# Finding pixel closest (grid points) to rectilinear polygons

I have rectilinear polygons present, and they are surrounded by grids(grey rectangle with dots denoting center) as shown in the diagram below. There are some areas where grids are not present - like the big grey and red polygons.

The grids are perfectly stacked horizontally and vertically. I have with me the coordinates of the edges (x,y) and the centre points of the grids (vector<pair<int,int>>). The grids may or may not intersect with the polygon edge.

I need to find all the grid points that are immediate neighbours to that edge in the respective orientation (left,top,down,bottom).

If the red polygon were not there, I could simply find the grid point closest to the edge corners and fill the rest of the matrix, but the red box messes up the continuity. The red box is also a polygon with edge coordinates known.

Input is the vector of grid centers : vector<pair <int,int>> and map of vector to store the polygon coordinates: map <string,vector<pair<int,int>> polyLst[shape1] = {x0,y0} {x1,y1} {x2,y2} {x3,y3} ,{x4,y4} ,{x5,y5} ,{x0,y0}

The polygons are closed. I have ~300 such polygons with varying edges total sum of which is ~120000. The grid is of ~600000 points.

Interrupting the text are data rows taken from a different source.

(* ===== verification/GrpcPipeline.v ===== *)
(** * From the agent to the storage over gRPC

    The sender's retry loop against the server's interceptors and method, over a
    network that may lose a call or its reply. *)

From S2P Require Import Prelude GoError GoString GoNum GoContext Model Instances Storage MemStorage FileStore Service NetIP Retry Protocol Log Http AuditTrail HTTPSender Handler Router Pipeline Grpc.
Local Open Scope Z_scope.

Section GrpcPipeline.
Context {V X : Type} `{!Service V} `{!ServiceLaws V}.
Context (s : GRPCServer.t X) (subnet : option IPNet).

(** The method as [newGRPCServer] registers it. *)
Definition served : GRPCServer.UnaryHandler (World V X) :=
  GRPCServer.chain subnet "/metrics.Metrics/UpdateMetrics" (GRPCServer.UpdateMetrics s).

(** One call: a lost call and a lost reply are [Unavailable]; a status is passed on,
    and so is nothing else, since the method returns only statuses. *)
Definition call (ctx : RpcContext) (rq : UpdateMetricsRequest) : M ((World V X * list net_fault) * Z) unit := fun st =>
  let '((sw, faults), now) := st in
  let fault := default Delivered (head faults) in
  match fault with
  | RequestLost => (Fail (ErrStatus Unavailable "connection refused"), ((sw, tail faults), now))
  | _ =>
      let '(r, sw') := served ctx (Some rq) sw in
      match fault, r with
      | ResponseLost, _ | _, Panic _ => (Fail (ErrStatus Unavailable "connection closed"), ((sw', tail faults), now))
      | _, _ => (r, ((sw', tail faults), now))
      end
  end.

Definition lossy_connection : MetricsClient (World V X * list net_fault) := call.

(** The address the agent reports lies in the trusted subnet. *)
Definition trusted_ip (realIP : string) : Prop :=
  forall n, subnet = Some n -> exists ip, ParseIP realIP = Some ip /\ IPNet_Contains n ip = true.

Lemma realIP_arrives ctx realIP :
  realIP <> "" -> GRPCServer.realIPFromContext (GRPCSender.contextWithRealIP ctx realIP) = Some realIP.
Proof.
  intros Hne. unfold GRPCServer.realIPFromContext, GRPCSender.contextWithRealIP, md_Get, md_Set.
  cbn [rpc_md]. rewrite lookup_insert_eq. cbn [default from_option id]. by rewrite decide_False.
Qed.

Lemma trusted_admitted ctx realIP :
  realIP <> "" -> trusted_ip realIP -> admitted subnet (GRPCSender.contextWithRealIP ctx realIP).
Proof.
  intros Hne Ht n Hn. destruct (Ht n Hn) as (ip & H1 & H2). exists realIP, ip.
  by split_and!; [apply realIP_arrives|..].
Qed.

(** What a batch the agent sends becomes at the server. *)
Definition sent (l : list Metrics) (rq : UpdateMetricsRequest) : Prop :=
  GRPCServer.metricsFromProto (Some rq) = Ret (map carried l) /\ wire_range (Some rq).

(** A call that reaches the server applies the batch, or fails with a status the
    agent does not retry, after applying it or not. *)
Lemma served_run ctx l rq realIP sw :
  sent l rq -> realIP <> "" -> trusted_ip realIP -> audit_quiet s -> svc_reliable (w_service sw) ->
  exists r sw', served (GRPCSender.contextWithRealIP ctx realIP) (Some rq) sw = (r, sw') /\
    svc_reliable (w_service sw') /\
    match r with
    | Ret _ => svc_view (w_service sw') = apply_batch l (svc_view (w_service sw))
    | Fail e => GRPCSender.isRetriableGRPCError e = false /\ svc_fails (map carried l) (w_service sw) /\
        (svc_view (w_service sw') = svc_view (w_service sw) \/
         svc_view (w_service sw') = apply_batch l (svc_view (w_service sw)))
    | Panic _ => False
    end.
Proof.
  intros [Hdec Hrange] Hne Ht Hq Hw. set (ctx' := GRPCSender.contextWithRealIP ctx realIP).
  destruct (rpc_UpdateMetrics_run s ctx' (Some rq) sw Hrange Hq Hw) as (r & sw' & E & Hrel & Hres).
  assert (Hnp : forall p, r <> Panic p) by (intros p ->; destruct Hres as [[? _]|[(?&_&?&_)|(?&?&?&_)]]; done).
  assert (Hchain : exists e, served ctx' (Some rq) sw = (r, log_append e sw')).
  { unfold served, GRPCServer.chain. destruct subnet as [n|] eqn:En.
    - destruct (TrustedSubnet_run n (GRPCServer.UpdateMetrics s) ctx' (Some rq) sw) as [[_ Et]|[Ha _]].
      + destruct (LoggingInterceptor_run "/metrics.Metrics/UpdateMetrics" _ _ _ _ _ _ (eq_trans Et E) Hnp)
          as (e & El & _). by exists e.
      + destruct Ha. rewrite <-En. by apply trusted_admitted.
    - destruct (LoggingInterceptor_run "/metrics.Metrics/UpdateMetrics" _ _ _ _ _ _ E Hnp) as (e & El & _). by exists e. }
  destruct Hchain as (e & Hc). exists r, (log_append e sw'). split; [exact Hc|]. rewrite !svc_log_append.
  split; [done|]. rewrite Hdec in Hres.
  destruct Hres as [(-> & l' & [= <-] & Hv)|[(? & ? & _)|(c & msg & -> & Hin & l' & [= <-] & Hf & Hv)]]; [|done|].
  - by rewrite Hv, apply_batch_carried.
  - rewrite apply_batch_carried in Hv. split; [|by split]. apply status_not_retried. set_solver.
Qed.

(** One attempt over the network. *)
Lemma call_run ctx l rq realIP st r st' :
  sent l rq -> realIP <> "" -> trusted_ip realIP -> audit_quiet s -> server_ok st ->
  call (GRPCSender.contextWithRealIP ctx realIP) rq st = (r, st') ->
  server_ok st' /\ st'.1.2 = tail st.1.2 /\
  match r with
  | Ret _ => server_view st' = apply_batch l (server_view st)
  | _ => (server_view st' = server_view st \/ server_view st' = apply_batch l (server_view st)) /\
      (st.1.2 = [] -> svc_fails (map carried l) (w_service st.1.1))
  end /\
  (st.1.2 = [] -> forall e, r = Fail e -> GRPCSender.isRetriableGRPCError e = false).
Proof.
  intros Hsent Hne Ht Hq Hok. destruct st as [[sw faults] now]. unfold server_ok, server_view in *. cbn [fst snd] in *.
  destruct (served_run ctx l rq realIP sw Hsent Hne Ht Hq Hok) as (r1 & sw1 & E & Hrel & Hres).
  unfold call. rewrite E.
  destruct faults as [|[] faults]; cbn [default from_option head hd_error tail id];
    (destruct r1 as [[]|e|p]; [| |done]); intros [= <- <-]; cbn [fst snd];
    (split; [done|]); (split; [done|]);
    (split; [first [done|split; [first [by left|by right|apply Hres]|first [by intros ?|intros _; apply Hres]]]|]); try done.
  intros _ e' [= <-]. apply Hres.
Qed.

(** What the agent can encode arrives as it was. *)
Lemma sendable_sent l :
  Forall (fun m => Handler.validateMetric m = StatusOK /\ int64_delta m) l ->
  exists rq, GRPCSender.requestFromMetrics l = Ret rq /\ sent l rq.
Proof.
  intros Hl. assert (Hv : Forall (fun m => Handler.validateMetric m = StatusOK) l)
    by (eapply Forall_impl; [exact Hl|by intros ? [? _]]).
  pose proof (request_roundtrip l 0 0) as H. rewrite decide_True in H by done.
  destruct H as (ps & Eps & Hps). exists (MkUpdateMetricsRequest ps). unfold GRPCSender.requestFromMetrics.
  rewrite Eps. split; [done|]. split; [exact Hps|]. intros rq p [= <-]. cbn [GetMetrics].
  clear Hv Hps. revert ps Eps. generalize 0 as i.
  induction Hl as [|m l [_ Hd] _ IH]; intros i ps Eps; cbn in Eps; [injection Eps as <-; by intros ?%not_elem_of_nil|].
  destruct (GRPCSender.metricToProto m) as [q|e|w] eqn:Em; [|done..].
  destruct (GRPCSender.request_from (i + 1) l) as [qs|e|w] eqn:Eq; [|done..]. injection Eps as <-.
  intros [Hp|Hin]%elem_of_cons; [|by eapply IH]. injection Hp as ->.
  unfold GRPCSender.metricToProto in Em. repeat case_decide; try done.
  - destruct (Value m); simplify_eq. cbn. unfold in_int64, two63. lia.
  - destruct (Delta m) as [d|] eqn:Ed; simplify_eq. cbn. by apply Hd.
Qed.

(** A first attempt that succeeds, or fails for good, is the only one. *)
Lemma first_attempt_final {S A : Type} before retriable wait delays (op : M S A) s0 o s1 r s2 :
  before = mret tt -> op s0 = (o, s1) -> (forall e, o = Fail e -> retriable e = false) ->
  retry before retriable wait delays op s0 = (r, s2) -> r = o /\ s2 = s1.
Proof.
  intros -> E Hf. destruct o as [a|e|p].
  - erewrite retry_Ret by done. by intros [= <- <-].
  - erewrite retry_Fail by (done || by apply Hf). by intros [= <- <-].
  - destruct delays; cbn [retry]; unfold mbind, St_bind, attempt, mret, St_ret; rewrite E; by intros [= <- <-].
Qed.

(** C8: over gRPC a report is applied to the server as a whole, at most four times,
    and at least once when the agent sees success.  On a network that loses nothing
    it is applied at most once, whatever the server answers: unlike over HTTP, a save
    that failed after the update is not sent again. *)
Theorem grpc_send_at_least_once `{SelectOrder} `{NetInterfaces} {C} (closer : option C) ctx l realIP st r st' :
  Forall (fun m => Handler.validateMetric m = StatusOK /\ int64_delta m) l ->
  LocalIP = Ret realIP -> realIP <> "" -> trusted_ip realIP -> audit_quiet s -> server_ok st ->
  GRPCSender.Send (MetricsClient0 := lossy_connection) (GRPCSender.newGRPCSender closer LocalIP) ctx l st = (r, st') ->
  server_ok st' /\
  exists k, (k <= 4)%nat /\ server_view st' = Nat.iter k (apply_batch l) (server_view st) /\
    (r = Ret tt -> (1 <= k)%nat) /\ (st.1.2 = [] -> (k <= 1)%nat).
Proof.
  intros Hl Hip Hne Ht Hq Hok. unfold GRPCSender.Send.
  destruct (sendable_sent l Hl) as (rq & Erq & Hsent).
  erewrite bind_Ret by (unfold lift_outcome; by rewrite Erq).
  erewrite bind_Ret by (unfold map_err, lift_outcome; cbn [GRPCSender.localIP GRPCSender.newGRPCSender]; by rewrite Hip).
  cbv zeta. unfold map_err.
  destruct (retry _ _ _ _ _ st) as [r1 st1] eqn:Hrun. intros Hr.
  assert (st1 = st' /\ (r = Ret tt -> r1 = Ret tt)) as [-> Hr1] by (by destruct r1 as [[]|e|p]; injection Hr as <- <-).
  destruct (decide (st.1.2 = [])) as [Hnil|Hlossy].
  - destruct (call (GRPCSender.contextWithRealIP ctx realIP) rq st) as [o st1] eqn:Ec.
    destruct (call_run _ _ _ _ _ _ _ Hsent Hne Ht Hq Hok Ec) as (Hok1 & _ & Hv & Hret).
    specialize (Hret Hnil).
    assert (Heq : r1 = o /\ st' = st1) by (by eapply first_attempt_final; eauto). destruct Heq as [-> ->].
    split; [done|]. destruct o as [[]|e|p].
    + exists 1%nat. by split_and!; [lia|..].
    + destruct Hv as [[Hv|Hv] _]; [exists 0%nat|exists 1%nat]; split_and!; try done; try lia; intros Hrt; by apply Hr1 in Hrt.
    + destruct Hv as [[Hv|Hv] _]; [exists 0%nat|exists 1%nat]; split_and!; try done; try lia; intros Hrt; by apply Hr1 in Hrt.
  - apply (retry_applies _ _ _ server_view (apply_batch l) server_ok) in Hrun
      as (H1 & k & Hk & Hv & Hs); [| | | |exact Hok].
    + split; [done|]. exists k. split_and!; [exact Hk|done| |done]. intros Hrt. by apply (Hs tt), Hr1.
    + by intros s0 o s1 Hs0 [= <- <-].
    + intros d s0 o s1 Hs0 E. unfold wait_clock, on_snd in E.
      destruct (waitRetry _ d s0.2) as [o' t']. by injection E as <- <-.
    + intros s0 o s1 Hs0 E. destruct (call_run _ _ _ _ _ _ _ Hsent Hne Ht Hq Hs0 E) as (? & _ & Ho & _).
      split; [done|]. by destruct o; [|destruct Ho..].
Qed.
End GrpcPipeline.

(** ** Witnesses *)

#[local] Instance grpc_service : Service (MemStorage.t * FS) :=
  MetricsService.service_of (MetricsService.sync_service MetricsService.sample_file).
#[local] Instance grpc_service_laws : ServiceLaws (MemStorage.t * FS) :=
  MetricsService.service_laws (MetricsService.sync_service MetricsService.sample_file)
    (MetricsService.file_saver_ok MetricsService.sample_file).

Definition sample_server : GRPCServer.t unit := GRPCServer.New.
Definition ten_subnet : option IPNet := ParseCIDR "10.0.0.0/8".
Definition from_ten : RpcContext := GRPCSender.contextWithRealIP (MkRpcContext Background None) "10.0.0.1".
Definition five_requests : UpdateMetricsRequest :=
  MkUpdateMetricsRequest [Some (MkMetric "n" Metric_COUNTER 5 float_zero)].

Lemma sample_quiet : audit_quiet sample_server.
Proof. intros a Ha. discriminate Ha. Qed.

Lemma five_range : wire_range (Some five_requests).
Proof.
  intros rq m [= <-] [Hm|Hm]%elem_of_cons; [|by apply not_elem_of_nil in Hm].
  injection Hm as ->. unfold in_int64, two63. cbn. lia.
Qed.

Lemma grpc_update_outcome_witness :
  exists r w', GRPCServer.UpdateMetrics sample_server from_ten (Some five_requests) Handler.sample_request_world
    = (r, w') /\ r = Ret tt.
Proof.
  destruct (grpc_update_outcome sample_server from_ten (Some five_requests) Handler.sample_request_world)
    as (r & w' & E & _ & _).
  - exact five_range.
  - exact sample_quiet.
  - exact I.
  - exists r, w'. split; [exact E|]. vm_compute in E. by injection E as <- _.
Defined.

(** A call from outside the subnet. *)
Lemma grpc_chain_outcome_witness :
  exists r s' e, GRPCServer.chain ten_subnet "m" (GRPCServer.UpdateMetrics sample_server)
    (MkRpcContext Background None) (Some five_requests) Handler.sample_request_world = (r, log_append e s') /\
    r = Fail (ErrStatus PermissionDenied "access denied").
Proof.
  destruct (grpc_chain_outcome ten_subnet "m" (GRPCServer.UpdateMetrics sample_server)
    (MkRpcContext Background None) (Some five_requests) Handler.sample_request_world)
    as (r & s' & e & E & _ & [[Ha _]|(_ & Hr & _)]).
  - intros p s' E. vm_compute in E. discriminate E.
  - destruct ten_subnet as [n|] eqn:En; [|vm_compute in En; discriminate En].
    destruct (Ha n eq_refl) as (x & ip & H & _). discriminate H.
  - exists r, s', e. split; [exact E|exact Hr].
Defined.

#[local] Instance grpc_interface : NetInterfaces :=
  Ret [AddrIPNet (MkIPNet (v4_in_v6_prefix ++ [10; 0; 0; 1]) [255; 0; 0; 0])].

Definition grpc_send (st : (World (MemStorage.t * FS) unit * list net_fault) * Z) :=
  GRPCSender.Send (MetricsClient0 := lossy_connection sample_server ten_subnet)
    (GRPCSender.newGRPCSender (C := unit) (Some tt) LocalIP) (MkRpcContext Background None)
    [counter_metric "n" 5] st.

(** The reply of the first call is lost: success, and counted twice. *)
Example lost_reply_counts_twice :
  let '(r, ((sw, _), _)) := grpc_send ((Handler.sample_request_world, [ResponseLost]), 0) in
  r = Ret tt /\ MemStorage.counters (w_service sw).1 !! "n" = Some 10.
Proof. vm_compute. done. Qed.

(** A server that cannot save: the agent is told at once, and the report has been
    counted once. *)
Example failed_save_counts_once :
  let '(r, ((sw, _), now)) := grpc_send ((Handler.nan_world, []), 0) in
  is_ret r = false /\ MemStorage.counters (w_service sw).1 !! "n" = Some 5 /\ now = 0.
Proof. vm_compute. done. Qed.

Lemma grpc_send_at_least_once_witness :
  exists st', grpc_send ((Handler.sample_request_world, []), 0) = (Ret tt, st') /\
    exists k, (1 <= k <= 1)%nat /\ server_view (V := MemStorage.t * FS) (X := unit) st'
      = Nat.iter k (apply_batch [counter_metric "n" 5])
          (server_view (V := MemStorage.t * FS) (X := unit) ((Handler.sample_request_world, []), 0)).
Proof.
  destruct (grpc_send ((Handler.sample_request_world, []), 0)) as [r st'] eqn:E.
  assert (Hr : r = Ret tt) by (vm_compute in E; by injection E as <- _).
  destruct (grpc_send_at_least_once sample_server ten_subnet (Some tt) (MkRpcContext Background None)
    [counter_metric "n" 5] "10.0.0.1" ((Handler.sample_request_world, []), 0) r st') as (_ & k & _ & Hv & H1 & H2).
  - apply Forall_singleton. split; [reflexivity|]. intros d [= <-]. unfold in_int64, two63. lia.
  - vm_compute. reflexivity.
  - discriminate.
  - intros n Hn. exists (v4_in_v6_prefix ++ [10; 0; 0; 1]). split; [vm_compute; reflexivity|].
    vm_compute in Hn. injection Hn as <-. vm_compute. reflexivity.
  - exact sample_quiet.
  - exact I.
  - exact E.
  - exists st'. split; [by rewrite Hr|]. exists k. split; [split; [by apply H1|by apply H2]|exact Hv].
Defined.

Required output is the set of points closest to the edge (the orange ones). It should be per edge ( edge 1 (x0,y0 to x1,y1) has p1,p2,p3,... grid points as neighbour).

Any performant approach to solving this?

• do this I have an idea about what the input is for the polygons. Please add to your question: How is the grid specified? What is the required output? May 10, 2023 at 5:55
• In your explanation, the red polygon all of a sudden falls from the sky. You should describe more precisely the geometry of the problem. How many polygons do you process at a time ?
– user16034
May 10, 2023 at 8:10
• @YvesDaoust- updated the information about red polygon.. red is just another polygon like the big grey one - only difference is that i need to find the points closest to the grey's edges. I process ~300 polygons with varying edges - the total sum of which is ~120000 edges . May 10, 2023 at 11:03
• @greybeard : modified the description with input, outputs and current state May 10, 2023 at 11:15

Hints:

Scan every red polygon and determine the cells it overlaps. Some are wholly overlapped, some partially. For the partial overlaps, you need to record the intersections between the polygon and the cell. This can be done using the Sutherland-Hodgman clipping algorithm. For every cell, keep a list of the overlaps.

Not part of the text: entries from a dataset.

Lemma serves_mux {V X : Type} `{!Service V, !ServiceLaws V, Chi} (rts : list (route (World V X))) :
  (forall (P : World V X -> Prop) W (RW : ResponseWriter W) r, completes P (chi_NotFound _ W RW r) (fun _ => P)) ->
  (forall (P : World V X -> Prop) W (RW : ResponseWriter W) r, completes P (chi_MethodNotAllowed _ W RW r) (fun _ => P)) ->
  Forall (fun rt => serves (route_handler rt)) rts -> serves (mux rts).
Proof.
  intros Hn Hm Hr v W RW r Hb. unfold mux.
  destruct (chi_route _ r) as [i params| |];
    [|eapply completes_post; [apply Hn|auto using kept_changed]|eapply completes_post; [apply Hm|auto using kept_changed]].
  destruct (rts !! i) as [rt|] eqn:E; [|eapply completes_post; [apply Hn|auto using kept_changed]].
  rewrite Forall_lookup in Hr. by apply (Hr i rt E).
Qed.

Section HTTPServer.
Context {V X R PK SK : Type} `{!Service V} `{!ServiceLaws V} `{MapRange} `{FloatText} `{JsonText} `{Gzip}
  `{!Crypto R PK SK} `{Chi} `{!LibrariesReturn (World V X) R PK SK}.

(** An auditor that returns, and a database whose [Ping] changes no metrics. *)
Definition well_behaved (h : Handler.t V X) : Prop :=
  Handler.audit_quiet h /\ forall ping, Handler.db h = Some ping -> forall ctx, reads (ping ctx).

Lemma Router_serves h (opts : Router.Options SK) :
  well_behaved h -> serves (Router.New (R := R) (PK := PK) h opts).
Proof.
  intros [Hq Hp]. rewrite Router.New_layers. apply WithLogging_serves. unfold Router.hash_layer, Router.decrypt_layer.
  assert (Hmux : serves (WithGzip (mux (Router.routes h opts)))).
  { apply WithGzip_serves; [apply lib_gzip_open|].
    apply serves_mux; [intros; apply lib_chi_NotFound|intros; apply lib_chi_MethodNotAllowed|].
    repeat apply Forall_cons_2; [..|apply Forall_nil_2]; cbn [route_handler];
      auto using Ping_serves, Update_serves, UpdateJSON_serves, UpdatesJSON_serves, ValueText_serves,
        ValueJSON_serves, Index_serves, WithTrustedSubnet_serves. }
  assert (Hdec : serves match Router.PrivateKey opts with
    | Some k => WithDecryption (R := R) (PK := PK) (Some k) (WithGzip (mux (Router.routes h opts)))
    | None => WithGzip (mux (Router.routes h opts)) end).
  { destruct (Router.PrivateKey opts); [|done].
    apply WithDecryption_serves; [apply lib_DecryptOAEP|done]. }
  case_decide; [by apply WithHash_serves|done].
Qed.

Lemma serve_requests_ok (g : Handler (World V X)) rs s ws s' :
  serves g -> Forall (fun r => is_Some (ReqBody r)) rs -> svc_reliable (w_service s) ->
  serve_requests g rs s = (ws, s') ->
  List.length ws = List.length rs /\ Forall is_Some ws /\
  exists ls, (List.length ls <= List.length rs)%nat /\ Forall (Forall storable) ls /\
    svc_view (w_service s') = foldl (fun v l => apply_batch l v) (svc_view (w_service s)) ls.
Proof.
  intros Hg Hrs. revert s ws s'. induction Hrs as [|r rs Hr _ IH]; intros s ws s' Hs; cbn [serve_requests].
  { intros [= <- <-]. split_and!; [done|by constructor|]. exists []. by split_and!; auto. }
  destruct (Hg (svc_view (w_service s)) Response _ r Hr s new_response) as ([] & s1 & w & E & Hs1 & Hv);
    [by split|].
  rewrite E. destruct (serve_requests g rs s1) as [ws1 s2] eqn:E2. intros [= <- <-].
  destruct (IH s1 ws1 s2 Hs1 E2) as (Hl & Hw & ls & Hls & Hst & Hv2).
  split_and!; [cbn; by rewrite Hl|by constructor|]. destruct Hv as [Hv|(l & Hl1 & Hv)].
  - exists ls. rewrite Hv2, Hv. split_and!; [cbn; lia|done|done].
  - exists (l :: ls). rewrite Hv2, Hv. split_and!; [cbn; lia|by constructor|done].
Qed.

(** C5: Every request is answered.  However malformed the requests are, whatever
    is in their headers and bodies, and whatever keys and subnet the server is
    configured with, each of a sequence of requests gets a response, no handler
    panics, and the stored metrics end as the result of at most one batch of
    valid metrics per request, applied whole and in order. *)
Theorem every_request_answered h (opts : Router.Options SK) rs s ws s' :
  well_behaved h -> svc_reliable (w_service s) -> Forall (fun r => is_Some (ReqBody r)) rs ->
  serve_requests (Router.New (R := R) (PK := PK) h opts) rs s = (ws, s') ->
  List.length ws = List.length rs /\ Forall is_Some ws /\
  exists ls, (List.length ls <= List.length rs)%nat /\ Forall (Forall storable) ls /\
    svc_view (w_service s') = foldl (fun v l => apply_batch l v) (svc_view (w_service s)) ls.
Proof. intros Hh Hs Hrs. apply serve_requests_ok; [by apply Router_serves|done|done]. Qed.
End HTTPServer.

(** ** Witnesses *)

#[local] Instance available_service : Service (MemStorage.t * FS) :=
  MetricsService.service_of (MetricsService.sync_service MetricsService.sample_file).
#[local] Instance available_service_laws : ServiceLaws (MemStorage.t * FS) :=
  MetricsService.service_laws (MetricsService.sync_service MetricsService.sample_file)
    (MetricsService.file_saver_ok MetricsService.sample_file).

Lemma toy_open_total p c w : toy_open p c <> Panic w.
Proof. unfold toy_open. by destruct (strip_prefix p c). Qed.

#[local] Instance toy_libraries {S} : LibrariesReturn S nat N N.
Proof.
  split; intros.
  - cbn. repeat case_match; done.
  - apply toy_open_total.
  - apply completes_WriteHeader.
  - apply completes_WriteHeader.
Qed.

Definition post (path : string) (headers : Header) (body : string) : Request :=
  MkRequest MethodPost path "10.0.0.1:4000" headers (Some (bytes_body body)) (len body) (fun _ => "") Background.

Definition json_headers : Header :=
  header_Set HeaderContentType ContentTypeJSON (header_Set HeaderRealIP "10.0.0.1" ∅).

(** A batch, a body that is no JSON, one that claims to be encrypted, one that
    claims to be compressed, and a path without a route. *)
Definition odd_requests : list Request :=
  [ post "/updates" json_headers (default "" (outcome_value (Marshal_metrics sample_batch)));
    post "/updates" json_headers "[{";
    post "/updates" (header_Set HeaderContentEncryption SchemeRSAOAEPWithAESGCM json_headers) "{}";
    post "/updates" (header_Set HeaderContentEncoding EncodingGzip json_headers) "plain";
    post "/nowhere" ∅ "" ].

Definition open_options : Router.Options N := Router.MkOptions "" (Some 7%N) (ParseCIDR "10.0.0.0/8").

Definition serve_odd : list (option Response) * World (MemStorage.t * FS) unit :=
  serve_requests (Router.New (R := nat) (PK := N) sample_handler open_options) odd_requests
    Handler.sample_request_world.

Example odd_statuses : map (fun w => w ≫= resp_status) serve_odd.1
  = [Some 200; Some 400; Some 400; Some 500; Some 404].
Proof. vm_compute. reflexivity. Qed.

Lemma sample_well_behaved : well_behaved sample_handler.
Proof. split; [exact Handler.sample_no_audit|done]. Qed.

Lemma odd_bodies : Forall (fun r => is_Some (ReqBody r)) odd_requests.
Proof. repeat constructor; by eexists. Qed.

Lemma every_request_answered_witness :
  List.length serve_odd.1 = List.length odd_requests /\ exists ls, (List.length ls <= List.length odd_requests)%nat /\ Forall (Forall storable) ls /\
    svc_view (w_service serve_odd.2)
    = foldl (fun v l => apply_batch l v) (svc_view (w_service Handler.sample_request_world)) ls.
Proof.
  destruct (every_request_answered (R := nat) (PK := N) sample_handler open_options odd_requests
    Handler.sample_request_world serve_odd.1 serve_odd.2) as (Hl & _ & Hls).
  - exact sample_well_behaved.
  - exact I.
  - exact odd_bodies.
  - exact (surjective_pairing serve_odd).
  - split; [exact Hl|exact Hls].
Defined.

Then for a given gray shape, it should not be too difficult to find the surrounding cells, and to remove those the center of which is covered by a red cell.

• "it should not be too difficult to find the surrounding cells" - any proposal here - i could find any line sweep approach .. what i have with me finding closest grid to the edges and fill the rest in between... and while filling check if the cell does not overlap with red- anything better than this ? May 10, 2023 at 12:56
• for clipping - i used the angus clipper -worked well :-) May 10, 2023 at 12:56
• @kil47 Finding the cells is virtually Bresenham line segment drawing. If axis parallel, this is trivial.
– user16034
May 10, 2023 at 14:54
• @kil47: No filling. And checking the overlap is done in time O(1), what more do you want ?
– user16034
May 10, 2023 at 14:55
• @kil47: using Clipper for this task is overkill.